Scholars@Duke publication: SU-D-204-01: A Methodology Based On Machine Learning and Quantum Clustering to Predict Lung SBRT Dosimetric Endpoints From Patient Specific Anatomic Features.

SU-D-204-01: A Methodology Based On Machine Learning and Quantum Clustering to Predict Lung SBRT Dosimetric Endpoints From Patient Specific Anatomic Features.

Publication , Conference

Lafata, K; Ren, L; Wu, Q; Kelsey, C; Hong, J; Cai, J; Yin, F

Published in: Med Phys

June 2016

PURPOSE: To develop a data-mining methodology based on quantum clustering and machine learning to predict expected dosimetric endpoints for lung SBRT applications based on patient-specific anatomic features. METHODS: Ninety-three patients who received lung SBRT at our clinic from 2011-2013 were retrospectively identified. Planning information was acquired for each patient, from which various features were extracted using in-house semi-automatic software. Anatomic features included tumor-to-OAR distances, tumor location, total-lung-volume, GTV and ITV. Dosimetric endpoints were adopted from RTOG-0195 recommendations, and consisted of various OAR-specific partial-volume doses and maximum point-doses. First, PCA analysis and unsupervised quantum-clustering was used to explore the feature-space to identify potentially strong classifiers. Secondly, a multi-class logistic regression algorithm was developed and trained to predict dose-volume endpoints based on patient-specific anatomic features. Classes were defined by discretizing the dose-volume data, and the feature-space was zero-mean normalized. Fitting parameters were determined by minimizing a regularized cost function, and optimization was performed via gradient descent.

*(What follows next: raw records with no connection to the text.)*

(** C6 (amended). At radius 0 the interior mask is, pixel for pixel, the
    mask binarized by [mask > 0]; for a mask without negative labels that
    is the mask that is true exactly where the label is nonzero. *)
Theorem erode_mask_radius_zero (border : bool) (mask : array2 Z) :
  rect mask ->
  erode_mask border mask 0 = map (map (fun v => 0 <? v)) mask /\
  (nonnegative mask -> erode_mask border mask 0 = binarized_nonzero mask).
Proof.
  intros Hr.
  assert (E : erode_mask border mask 0 = map (map (fun v => 0 <? v)) mask).
  { unfold erode_mask, binary_erosion.
    set (bm := map (map (fun v => 0 <? v)) mask).
    assert (Hbm : rect bm) by (apply rect_map_map; exact Hr).
    change (footprint_offsets (disk 0)) with [(0, 0)].
    pose proof (fromfunction_id bm false (eroded_pixel border bm [(0, 0)]) Hbm)
      as Hid.
    destruct (shape bm) as [h w]. cbn [fst snd] in Hid. apply Hid.
    intros i j Hi Hj. unfold eroded_pixel. cbn [forallb].
    rewrite !Z.add_0_r, andb_true_r.
    apply pixel_or_border_in_range; assumption. }
  split; [exact E |].
  intros Hn. rewrite E. apply binarize_nonnegative, Hn.
Qed.

(** The radius-0 theorem on a rectangular 2 x 2 mask. *)
Lemma erode_mask_radius_zero_witness :
  erode_mask false [[0; 5]; [7; 7]] 0 = [[false; true]; [true; true]] /\
  (nonnegative [[0; 5]; [7; 7]] ->
   erode_mask false [[0; 5]; [7; 7]] 0 = binarized_nonzero [[0; 5]; [7; 7]]).
Proof.
  apply (erode_mask_radius_zero false [[0; 5]; [7; 7]]).
  repeat constructor.
Defined.

(** C6 as stated fails on a mask with a negative label: the label is
    nonzero, and the interior at radius 0 is false there. *)
Lemma erode_mask_radius_zero_negative_label :
  erode_mask true [[-1]] 0 <> binarized_nonzero [[-1]] /\
  erode_mask false [[-1]] 0 <> binarized_nonzero [[-1]] /\
  getitem (erode_mask true [[-1]] 0) 0 0 = Some false /\
  getitem (binarized_nonzero [[-1]]) 0 0 = Some true.
Proof.
  repeat split; try discriminate; reflexivity.
Qed.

As a pilot study, the model was tested on two esophageal dosimetric planning endpoints (maximum point-dose, dose-to-5cc), and its generalizability was evaluated with leave-one-out cross-validation. RESULTS: Quantum-Clustering demonstrated a strong separation of feature-space at 15Gy across the first-and-second Principle Components of the data when the dosimetric endpoints were retrospectively identified. Maximum point dose prediction to the esophagus demonstrated a cross-validation accuracy of 87%, and the maximum dose to 5cc demonstrated a respective value of 79%. The largest optimized weighting factor was placed on GTV-to-esophagus distance (a factor of 10 greater than the second largest weighting factor), indicating an intuitively strong correlation between this feature and both endpoints. CONCLUSION: This pilot study shows that it is feasible to predict dose-volume endpoints based on patient-specific anatomic features. The developed methodology can potentially help to identify patients at risk for higher OAR doses, thus improving the efficiency of treatment planning. R01-184173.